The unfortunate teacher is 27-year-old John Webster, who starred for his college football team before becoming a teacher in the New York borough of Queens.
Webster, who is 5'10" and tips the scales at 15 and a half stone, claims he was beaten up by six-year-old Rodrigo Carpio, who is 4'2" and weighs less than four stone. The teacher was apparently left with a fractured ankle, a badly-injured knee and stress so bad that he had to visit a psychiatrist after being terrorised by the tiny tot.
"It's sort of like an angel-devil sort of thing," Webster told the New York Post.
"(Rodrigo) looks like an angel but then, all of a sudden, that halo turns into horns. It's been a nightmare. It's embarrassing. It's humiliating."
The incident allegedly took place when Webster was escorting several children to the school dining room, with the teacher claiming that Rodrigo started kicking him after being told off for his horseplay.
"I tried to hold his wrists, and he began biting me,'' Webster said. "I took him to the principal's office, and he kicked me in the ankle, and one kick landed right on my knee. I felt a pop.''
Webster has been ordered back to work against his doctor's advice, and is now suing the City of New York since repeated warnings about Rodrigo's violent streak had not been heeded.
"This kid is clearly a tiny terror," said Webster's lawyer Andrew Siben. "It's sad that teachers like Mr. Webster are not offered protection from someone who can endanger other teachers and students."

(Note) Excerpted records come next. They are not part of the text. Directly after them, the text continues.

(** ** Route helpers and the navigation hook *)

(** X13. [getCurrentInstruction] and [getRemainingRouteInfo] are safe at
    every integer index: without a route, below 0 or past the last step
    they return the empty string and zero distance and duration; inside the
    bounds the instruction is that of the indexed step. *)
Theorem route_lookups_are_safe (route : option NavigationRoute.t) (i : Z) :
  (route = None -> getCurrentInstruction route i = ""%string /\
     getRemainingRouteInfo route i
     = {| RemainingRouteInfo.distance := 0; RemainingRouteInfo.duration := 0 |}) /\
  (forall r, route = Some r ->
     ((i < 0)%Z -> getCurrentInstruction route i = ""%string /\
        getRemainingRouteInfo route i
        = {| RemainingRouteInfo.distance := 0; RemainingRouteInfo.duration := 0 |}) /\
     ((Z.of_nat (List.length (NavigationRoute.steps r)) <= i)%Z ->
        getCurrentInstruction route i = ""%string /\
        getRemainingRouteInfo route i
        = {| RemainingRouteInfo.distance := 0; RemainingRouteInfo.duration := 0 |}) /\
     ((0 <= i < Z.of_nat (List.length (NavigationRoute.steps r)))%Z ->
        exists st, nth_error (NavigationRoute.steps r) (Z.to_nat i) = Some st /\
          getCurrentInstruction route i = NavigationStep.instruction st)).
Proof.
  split.
  - intros ->. split; reflexivity.
  - intros r ->. split; [|split].
    + intros Hneg. unfold getCurrentInstruction, getRemainingRouteInfo.
      replace (i <? 0)%Z with true by (symmetry; now apply Z.ltb_lt).
      split; reflexivity.
    + intros Hge. unfold getCurrentInstruction, getRemainingRouteInfo.
      replace (i >=? Z.of_nat (List.length (NavigationRoute.steps r)))%Z with true
        by (symmetry; apply Z.geb_le; lia).
      rewrite orb_true_r.
      replace (i <? 0)%Z with false by (symmetry; apply Z.ltb_ge; lia).
      split; [reflexivity|].
      unfold remainingFrom. rewrite skipn_all2 by lia. reflexivity.
    + intros [H0 Hlt]. unfold getCurrentInstruction.
      replace (i <? 0)%Z with false by (symmetry; apply Z.ltb_ge; lia).
      replace (i >=? Z.of_nat (List.length (NavigationRoute.steps r)))%Z with false
        by (symmetry; rewrite Z.geb_leb; apply Z.leb_gt; lia).
      cbn [orb].
      destruct (nth_error (NavigationRoute.steps r) (Z.to_nat i)) as [st|] eqn:Hn.
      * exists st. split; reflexivity.
      * apply nth_error_None in Hn. lia.
Qed.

The headmaster's incident report backs up Webster's claims that he was karate kicked, while the principal was also kicked and pinched, and another teacher and a security guard were also attacked during the lad's rampage.
But Rodrigo's parents are outraged at the lawsuit - despite the boy now being on medication.
"The lawsuit is totally absurd. How could my little boy do so much damage? My poor son," Rodrigo's father Jorge told the New York Post, while his mother Josefa Marcia da Silva was equally upset.
"This is a terrible thing to say (about) a child. To every mother, their child is an angel. I know that he has problems, but he doesn't deserve to be called such names," she said, adding that his medication has helped and that he is back at school.
"He is getting help, and he is much better now."